╭─ TASK MATERIAL

Lemma prune_mat_keeps_only_large_witness :
  exists m',
    prune_mat choice_unused
      (mkSp 2 2 [mkEntry 0 1 1; mkEntry 1 0 2; mkEntry 1 1 4]) (1 # 2) 0
    = Ok m' /\
    forall e, In e (stored m') -> 0 <= e_val e /\ ~ e_val e == 0.
Proof.
  destruct (prune_mat choice_unused
              (mkSp 2 2 [mkEntry 0 1 1; mkEntry 1 0 2; mkEntry 1 1 4])
              (1 # 2) 0) as [m'|e] eqn:E; [|vm_compute in E; discriminate].
  exists m'. split; [reflexivity|].
  destruct (prune_mat_keeps_only_large _ _ _ _ _ E) as (_ & _ & H).
  apply H. intros [Hr _]. vm_compute in Hr. discriminate.
Defined.

Lemma filter_idem {A : Type} (f : A -> bool) l :
  filter f (filter f l) = filter f l.
Proof.
  induction l as [|x l IH]; simpl; [reflexivity|].
  destruct (f x) eqn:E; simpl; [rewrite E, IH; reflexivity | exact IH].
Qed.

(** X3.  Without a ratio, pruning twice with the same cutoff is pruning
    once: the second call returns the matrix it is given. *)
Theorem prune_mat_cutoff_idempotent choice m ratio cutoff m' :
  ratio <= 0 ->
  prune_mat choice m ratio cutoff = Ok m' ->
  prune_mat choice m' ratio cutoff = Ok m'.
Proof.
  intros Hr H.
  assert (Et : forall x, prune_threshold choice x ratio cutoff = Ok cutoff).
  { intro x. unfold prune_threshold.
    apply Qlt_bool_false in Hr. rewrite Hr. reflexivity. }
  rewrite prune_mat_eq, Et in H. cbn [bind] in H.
  destruct (prune_is_noop m ratio cutoff) eqn:En.
  - inversion H; subst m'. rewrite prune_mat_eq, En. reflexivity.
  - inversion H; subst m'. clear H.
    rewrite prune_mat_eq, Et. cbn [bind]. clear En.
    match goal with
    | |- (if ?b then _ else _) = _ => destruct b; [reflexivity|]
    end.
    cbn [stored n_rows n_cols]. rewrite filter_idem. reflexivity.
Qed.

Lemma prune_mat_cutoff_idempotent_witness :
  exists m',
    prune_mat choice_unused
      (mkSp 2 2 [mkEntry 0 1 3; mkEntry 1 0 1; mkEntry 1 1 0]) 0 2 = Ok m' /\
    prune_mat choice_unused m' 0 2 = Ok m'.
Proof.
  destruct (prune_mat choice_unused
              (mkSp 2 2 [mkEntry 0 1 3; mkEntry 1 0 1; mkEntry 1 1 0]) 0 2)
    as [m'|e] eqn:E; [|vm_compute in E; discriminate].
  exists m'. split; [reflexivity|].
  apply (prune_mat_cutoff_idempotent choice_unused
           (mkSp 2 2 [mkEntry 0 1 3; mkEntry 1 0 1; mkEntry 1 1 0]) 0 2 m').
  - apply Qle_refl.
  - exact E.
Defined.

Lemma prune_threshold_choice c1 c2 m ratio cutoff :
  ratio <= 0 \/ (Z.of_nat (length (data m)) <= 50000)%Z ->
  prune_threshold c1 m ratio cutoff = prune_threshold c2 m ratio cutoff.
Proof.
  intro H. unfold prune_threshold.
  destruct (Qlt_bool 0 ratio) eqn:Er; [|reflexivity].
  destruct H as [H | H].
  - apply Qlt_bool_iff in Er. exfalso. apply (Qlt_not_le _ _ Er H).
  - assert (E : (50000 <? Z.of_nat (length (data m)))%Z = false)
      by (apply Z.ltb_ge; exact H).
    rewrite E. reflexivity.
Qed.

Lemma prune_mat_choice c1 c2 m ratio cutoff :
  ratio <= 0 \/ (Z.of_nat (length (data m)) <= 50000)%Z ->
  prune_mat c1 m ratio cutoff = prune_mat c2 m ratio cutoff.
Proof.
  intro H. rewrite !prune_mat_eq.
  rewrite (prune_threshold_choice c1 c2) by exact H. reflexivity.
Qed.

Lemma builder_choice log10 c1 c2 obs p :
  (degree p <= 1)%Z \/ prune_ratio p <= 0 ->
  interactions_mat_to_cooccurrence_mat log10 c1 obs p
  = interactions_mat_to_cooccurrence_mat log10 c2 obs p.
Proof.
  intro H.
  assert (Hfd : first_degree_cooccurrence log10 c1 (trans_func p) obs
                  (base_min_cooccurrence p)
                = first_degree_cooccurrence log10 c2 (trans_func p) obs
                    (base_min_cooccurrence p)).
  { unfold first_degree_cooccurrence.
    destruct (if String.eqb (trans_func p) "ones" then _ else _);
      [|reflexivity].
    rewrite (prune_mat_choice c1 c2) by (left; apply Qle_refl).
    reflexivity. }
  unfold interactions_mat_to_cooccurrence_mat. rewrite Hfd.
  destruct (first_degree_cooccurrence log10 c2 _ _ _) as [obs' [base|e]];
    [|reflexivity].
  cbn [bind].
  destruct (1 <? degree p)%Z eqn:Ed; [|reflexivity].
  destruct H as [H | H]; [apply Z.ltb_lt in Ed; lia|].
  unfold higher_degree, higher_deg_expanded.
  rewrite (prune_mat_choice c1 c2) by (left; exact H).
  reflexivity.
Qed.

(** X4.  The random draw of [prune_mat] is reached only with a positive
    ratio on more than 50000 stored values: otherwise the result does not
    depend on [np.random.choice]. *)
Theorem prune_mat_deterministic_when_small c1 c2 m ratio cutoff :
  ratio <= 0 \/ (Z.of_nat (length (data m)) <= 50000)%Z ->
  prune_mat c1 m ratio cutoff = prune_mat c2 m ratio cutoff.
Proof. apply prune_mat_choice. Qed.

Lemma prune_mat_deterministic_when_small_witness :
  prune_mat choice_unused
    (mkSp 2 2 [mkEntry 0 1 1; mkEntry 1 0 2; mkEntry 1 1 4]) (1 # 2) 0
  = prune_mat (fun _ _ => [])
      (mkSp 2 2 [mkEntry 0 1 1; mkEntry 1 0 2; mkEntry 1 1 4]) (1 # 2) 0.
Proof.
  apply (prune_mat_deterministic_when_small choice_unused (fun _ _ => [])).
  right. simpl. lia.
Defined.

(** X5.  The builder reaches the random draw only through the expansion:
    with [degree <= 1], or with [prune_ratio <= 0], its result and its
    effect on the argument do not depend on [np.random.choice]. *)
Theorem builder_deterministic log10 c1 c2 obs p :
  (degree p <= 1)%Z \/ prune_ratio p <= 0 ->
  interactions_mat_to_cooccurrence_mat log10 c1 obs p
  = interactions_mat_to_cooccurrence_mat log10 c2 obs p.
Proof. apply builder_choice. Qed.

Lemma builder_deterministic_witness :
  interactions_mat_to_cooccurrence_mat log10_unused choice_unused obs_chain
    params_degree2
  = interactions_mat_to_cooccurrence_mat log10_unused (fun _ _ => [])
      obs_chain params_degree2.
Proof.
  apply (builder_deterministic log10_unused choice_unused (fun _ _ => [])
           obs_chain params_degree2).
  right. apply Qle_refl.
Defined.

(** ** The diagonal of the co-occurrence matrix *)

Lemma prune_mat_sub choice m ratio cutoff m' :
  prune_mat choice m ratio cutoff = Ok m' ->
  forall e, In e (stored m') -> In e (stored m).
Proof.
  rewrite prune_mat_eq.
  destruct (prune_is_noop m ratio cutoff).
  - intro H; inversion H; subst. tauto.
  - destruct (prune_threshold choice m ratio cutoff); cbn [bind];
      [|discriminate].
    intro H; inversion H; subst. cbn [stored].
    intros e He. apply filter_In in He. tauto.
Qed.

Lemma diag_zero_get m i : diag_stored_zero m -> get m i i == 0.
Proof.
  intro H. unfold get. apply sumQ_all_zero. intros v Hv.
  apply in_map_iff in Hv. destruct Hv as (e & <- & He).
  apply filter_In in He. destruct He as [He Hp].
  unfold at_pos in Hp. apply andb_true_iff in Hp.
  rewrite !Nat.eqb_eq in Hp. apply H; [exact He | lia].
Qed.

Lemma diag_zero_setdiag0 m : diag_stored_zero (setdiag0 m).
Proof.
  unfold diag_stored_zero, setdiag0. cbn [stored]. intros e He Hd.
  apply in_app_or in He. destruct He as [He | He].
  - apply filter_In in He. destruct He as [_ Hn].
    apply negb_true_iff in Hn. apply Nat.eqb_neq in Hn. contradiction.
  - apply in_map_iff in He. destruct He as (k & <- & _). reflexivity.
Qed.

Lemma diag_zero_sub m m' :
  (forall e, In e (stored m') -> In e (stored m)) ->
  diag_stored_zero m -> diag_stored_zero m'.
Proof. intros Hs H e He. apply H. apply Hs. exact He. Qed.

Lemma diag_zero_map_data f m :
  (forall v, v == 0 -> f v == 0) ->
  diag_stored_zero m -> diag_stored_zero (map_data f m).
Proof.
  intros Hf H e He Hd. unfold map_data in He. cbn [stored] in He.
  apply in_map_iff in He. destruct He as (e0 & <- & He0).
  cbn [set_val e_val e_row e_col] in *. apply Hf. apply H; assumption.
Qed.

Lemma in_from_fun r c f e :
  In e (stored (from_fun r c f)) ->
  e_val e = f (e_row e) (e_col e) /\ ~ f (e_row e) (e_col e) == 0 /\
  (e_row e < r)%nat /\ (e_col e < c)%nat.
Proof.
  unfold from_fun. cbn [stored]. intro He.
  apply in_flat_map in He. destruct He as (i & Hi & He).
  apply in_flat_map in He. destruct He as (j & Hj & He).
  apply in_seq in Hi. apply in_seq in Hj.
  destruct (Qeq_bool (f i j) 0) eqn:E; [destruct He|].
  destruct He as [<- | []]. cbn [e_val e_row e_col].
  apply Qeq_bool_false in E. repeat split; try assumption; lia.
Qed.

Lemma diag_zero_from_fun r c f :
  (forall i, f i i == 0) -> diag_stored_zero (from_fun r c f).
Proof.
  intros Hf e He Hd. apply in_from_fun in He.
  destruct He as (_ & Hnz & _). exfalso. apply Hnz. rewrite <- Hd. apply Hf.
Qed.

Lemma diag_zero_add a b :
  diag_stored_zero a -> diag_stored_zero b -> diag_stored_zero (add a b).
Proof.
  intros Ha Hb. apply diag_zero_from_fun. intro i.
  rewrite (diag_zero_get a i Ha), (diag_zero_get b i Hb). ring.
Qed.

Lemma diag_zero_normalize m :
  diag_stored_zero m -> diag_stored_zero (normalize_l1 m).
Proof.
  intros H e He Hd. unfold normalize_l1 in He. cbn [stored] in He.
  apply in_map_iff in He. destruct He as (e0 & <- & He0).
  destruct (Qeq_bool (row_abs_sum m (e_row e0)) 0).
  - apply H; assumption.
  - cbn [set_val e_val e_row e_col] in *.
    rewrite (H e0 He0 Hd). unfold Qdiv. ring.
Qed.

Lemma diag_zero_expand_loop dec i n hd :
  diag_stored_zero hd -> diag_stored_zero (expand_loop dec i n hd).
Proof.
  revert i hd. induction n as [|n IH]; intros i hd H; simpl; [exact H|].
  apply IH. apply diag_zero_setdiag0.
Qed.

╰─

Out of the records, collect only those lines that contain the string "mkSp".

      (mkSp 2 2 [mkEntry 0 1 1; mkEntry 1 0 2; mkEntry 1 1 4]) (1 # 2) 0
              (mkSp 2 2 [mkEntry 0 1 1; mkEntry 1 0 2; mkEntry 1 1 4])
      (mkSp 2 2 [mkEntry 0 1 3; mkEntry 1 0 1; mkEntry 1 1 0]) 0 2 = Ok m' /\
              (mkSp 2 2 [mkEntry 0 1 3; mkEntry 1 0 1; mkEntry 1 1 0]) 0 2)
           (mkSp 2 2 [mkEntry 0 1 3; mkEntry 1 0 1; mkEntry 1 1 0]) 0 2 m').
    (mkSp 2 2 [mkEntry 0 1 1; mkEntry 1 0 2; mkEntry 1 1 4]) (1 # 2) 0
      (mkSp 2 2 [mkEntry 0 1 1; mkEntry 1 0 2; mkEntry 1 1 4]) (1 # 2) 0.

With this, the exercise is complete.